Between “Ostalgie” and Pessimism

Ostalgie –noun

  1. German term describing wistful nostalgia for the Communist era; usually accompanied by varying degrees of historical amnesia and disenchantment with the present.

When we think of the age of Soviet Communism in Eastern Europe, less than positive images usually emerge: lines for food, lack of freedom of speech or movement, omnipresent secret police, and Soviet tanks ready to crush any attempt at change. Yet, over 20 years after the fall of the Berlin Wall and the liberation of Eastern Europe, the results of the transition have been mixed. There is today, across many parts of Eastern Europe and the former Soviet Union, nostalgia for the days of Communism.

This development is alarming for what it says about the state of post-communist society. Ostalgie, in the broader sense, can be a mask for Russian revanchism, imperial tendencies or minimizing of the crimes of the Communist regimes. Indeed, radical left wing German youth continue to this day in explaining that East Germany, without free elections or free speech, was nonetheless a perfectly “democratic” country. Yet, Ostalgie also expresses a legitimate frustration with the failures of both globalized capitalism and the European Union in the post-communist countries.

Nostalgia for Communism has somewhat different sources and expresses itself differently following whether one is in Russia or East Germany, for example. In both cases there is discontent over the unemployment, inequality, homelessness and other economic failures of the transition to capitalism. In Russia, this is tinged with the kind of imperial nostalgia for lost national greatness that is well-known in Britain and France.
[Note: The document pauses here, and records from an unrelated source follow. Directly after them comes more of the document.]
(** The table has a socket in LISTEN state owned by [pid] on [port]. *)
Definition listening (table : list ConnectionStat) (pid port : Z) : Prop :=
  exists conn, In conn table /\ connStatus conn = "LISTEN" /\
               connPid conn = pid /\ LaddrPort conn = port.

(** The declared launch-check ports. *)
Definition declared (c : ServiceConfig) : list Z :=
  match LaunchChecks c with
  | Some lc => Ports lc
  | None => []
  end.



(** ** Vocabulary of the statements *)

(** The calls a [GetCommand] makes: it probes processes and may remove the
    pid record; it sends nothing and does not touch the connection table. *)
Definition quiet (ev : Event) : Prop := isSignal ev = false /\ isFetch ev = false.

(** Calls that only look at processes or pass time, or send an interrupt. *)
Definition gentle (ev : Event) : Prop :=
  isForceful ev = false /\ isFetch ev = false /\ isWrite ev = false.

(** Calls that succeeded. *)
Definition succeeded (ev : Event) : Prop := evErr ev = None.

(** The parts of the world a step leaves alone. *)
Definition frame (w w' : World) : Prop :=
  home w' = home w /\ pidfiles w' = pidfiles w /\ logfiles w' = logfiles w /\
  connectionsCache w' = connectionsCache w.
(** * xflag: positional arguments, list values and file handles on top of
      Go's [flag] package.

    A shallow embedding of [xflag.go] (package [xflag], Steve Donovan, 2011)
    together with the small part of the Go runtime it calls: the [strings]
    functions it uses, [strconv.Atoi], the [os] file calls, [filepath.Glob],
    [ioutil.ReadFile] and the base registry [flag.FlagSet].

    Go strings are byte sequences: they are modelled as [string] (a list of
    [ascii] bytes).  Go's [int] is a machine integer: it is modelled as [Z]
    with the wrap-around written out ([wrap]).  The code is written against
    the Go library of 2011, where [flag.Value.Set] returns a [bool] and [int]
    is 32 bits wide. *)

From stdpp Require Import prelude.
From Stdlib Require Import ZArith Lia Ascii String List DecimalString.
Import ListNotations.
Local Open Scope string_scope.
Local Open Scope list_scope.
Local Open Scope Z_scope.

(* ===================================================================== *)
(** ** Package [strings] *)
(* ===================================================================== *)

Module strings.

(** [strings.HasPrefix(s, prefix)]. *)
Fixpoint HasPrefix (s prefix : string) : bool :=
  match prefix, s with
  | EmptyString, _ => true
  | String _ _, EmptyString => false
  | String p prefix', String c s' => Ascii.eqb c p && HasPrefix s' prefix'
  end.

Fixpoint index_from (s sep : string) : option nat :=
  if HasPrefix s sep then Some 0%nat
  else match s with
       | EmptyString => None
       | String _ s' => option_map S (index_from s' sep)
       end.

(** [strings.Index(s, sep)]: the byte offset of the first instance of
    [sep] in [s], or -1. *)
Definition Index (s sep : string) : Z :=
  match index_from s sep with
  | Some n => Z.of_nat n
  | None => -1
  end.

(** [strings.Contains(s, substr)] is [Index(s, substr) >= 0]. *)
Definition Contains (s substr : string) : bool := Index s substr >=? 0.

(** Membership of a byte in a set of bytes given as a string. *)
Fixpoint mem (c : ascii) (chars : string) : bool :=
  match chars with
  | EmptyString => false
  | String d chars' => Ascii.eqb c d || mem c chars'
  end.

Fixpoint index_any_from (s chars : string) : option nat :=
  match s with
  | EmptyString => None
  | String c s' =>
      if mem c chars then Some 0%nat
      else option_map S (index_any_from s' chars)
  end.

(** [strings.IndexAny(s, chars)]: the offset of the first byte of [s] that
    is in [chars], or -1.  (Go scans code points; for the ASCII set the
    program passes, the byte scan gives the same offset.) *)
Definition IndexAny (s chars : string) : Z :=
  match index_any_from s chars with
  | Some n => Z.of_nat n
  | None => -1
  end.

(** The scanner behind [Split]: [skip] counts the bytes of an already
    matched separator that are still to be passed over, [cur] is the
    field read so far. *)
Fixpoint split_scan (sep : string) (skip : nat) (cur s : string)
  : list string :=
  match s with
  | EmptyString => [cur]
  | String c s' =>
      match skip with
      | S k => split_scan sep k cur s'
      | O =>
          if HasPrefix s sep
          then cur :: split_scan sep (String.length sep - 1)%nat "" s'
          else split_scan sep 0 (cur ++ String c "")%string s'
      end
  end.
Definition lq4_norm (c : Columns) (i : nat) : option Q :=
  div_cells (cell (lq4_priority_score c) i)
    (lift2 Qplus (series_max (lq4_priority_score c)) (Some (1 # 100000000)%Q)).

Definition distance_penalty (c : Columns) (i : nat) : option Q :=
  clip 0 0.2 (lift2 Qdiv (cell (estimated_distance c) i) (Some 1000%Q)).

(** Baseline plus adjustments, given the baseline with its price adjustment. *)
Definition adjust (c : Columns) (i : nat) (priced : option Q) : option Q :=
  clip 0 1
    (lift2 Qplus
       (lift2 Qminus
          (lift2 Qplus
             (lift2 Qplus priced (lift2 Qmult (Some 0.2%Q) (condition_norm c i)))
             (lift2 Qmult (Some 0.3%Q) (lq4_norm c i)))
          (distance_penalty c i))
       (lift2 Qmult (Some 0.1%Q) (cell (platform_reliability c) i))).

Definition heuristic_label (ext : External.Lib) (c : Columns) (i : nat)
  : option Q :=
  adjust c i
    (if price_varies ext c i then lift2 Qplus (Some 0.5%Q) (price_term c i)
     else Some 0.5%Q).


(** The feature table holding exactly these columns. *)
Definition frame (c : Columns) : DataFrame :=
  [("platform", StrCol (platform c));
   ("price", NumCol (price c));
   ("condition_score", NumCol (condition_score c));
   ("lq4_priority_score", NumCol (lq4_priority_score c));
   ("estimated_distance", NumCol (estimated_distance c));
   ("platform_reliability", NumCol (platform_reliability c))].

(** The columns are those of [df] and have one cell per row. *)
Definition columns_of (df : DataFrame) (c : Columns) : Prop :=
  get_str df "platform" = Py.Returns (platform c) /\
  get_num df "price" = Py.Returns (price c) /\
  get_num df "condition_score" = Py.Returns (condition_score c) /\
  get_num df "lq4_priority_score" = Py.Returns (lq4_priority_score c) /\
  get_num df "estimated_distance" = Py.Returns (estimated_distance c) /\
  get_num df "platform_reliability" = Py.Returns (platform_reliability c) /\
  length (platform c) = len df /\
  length (price c) = len df /\
  length (condition_score c) = len df /\
  length (lq4_priority_score c) = len df /\
  length (estimated_distance c) = len df /\
  length (platform_reliability c) = len df.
In Germany, Ostalgie leads to an obsession with Stasi uniforms and the production of classic films like Goodbye Lenin!

It is altogether different when Central and Eastern Europeans, citizens of the European Union, express a similar longing for the past. For most Poles and Czechs, Communism meant nothing more than Soviet tanks and the lack of sufficient toilet paper. And yet, a recent poll has come out showing that Romanians appear to long for the days of Nicolae Ceasescu, long reputed to be the worst dictator of Eastern Europe, with a totalitarian Securitate secret police and truly miserable living standards. In an encouraging sign to the radical left, 61% said that Communism was a “good idea” and some 47% called it “a good idea, but badly applied”. Incredibly, 78% said that neither they nor their families suffered under Communism. The population was split in assessing Ceausescu himself, with a slight edge towards those considering the late dictator positively!

In the media, the findings have been explained with references to the apparently pathological “amnesia” of Romanians. It would indeed have to be this, for unlike those Russians who still glorify Stalin, most Romanians have direct personal memories of what it was like to live under Communism. Given this, Romanian nostalgia cannot be dismissed as national chauvinism or a collective pathology, but rather expresses real disenchantment with the present. In explaining their appreciation of Communism, Romanians in the poll cited rather prosaic concerns including full employment (62%), decent living conditions (26%) and guaranteed housing (19%). All traditional socialist causes that the modern left, in most countries, has all but abandoned…

The catastrophic economic performance of Romania may also account for the poll. The global recession has been particularly cruel in Romania, already the second-poorest member of the European Union, with a 7% contraction and a doubling of the unemployment rate to 8% (the latter figure is more impressive when one considers that 2 million Romanians, almost one in ten of the population, have left the country for work). Recent austerity measures, elaborated in collaboration with the IMF, last May provoked the largest protests in the country since the fall of Communism. Already featuring the least-funded healthcare in the EU, the government intends to reduce this even more. Indeed, on 24 September the participation of 6,000 policemen in the protests (which is illegal) opposing 25% cuts to their wages has already led to the fall of Vasile Blaga, the country’s Interior Minister. Indeed, in a strange parallel, the protests against Ceausescu in 1989 only succeeded in toppling the regime when the armed forces decided to join the opposition.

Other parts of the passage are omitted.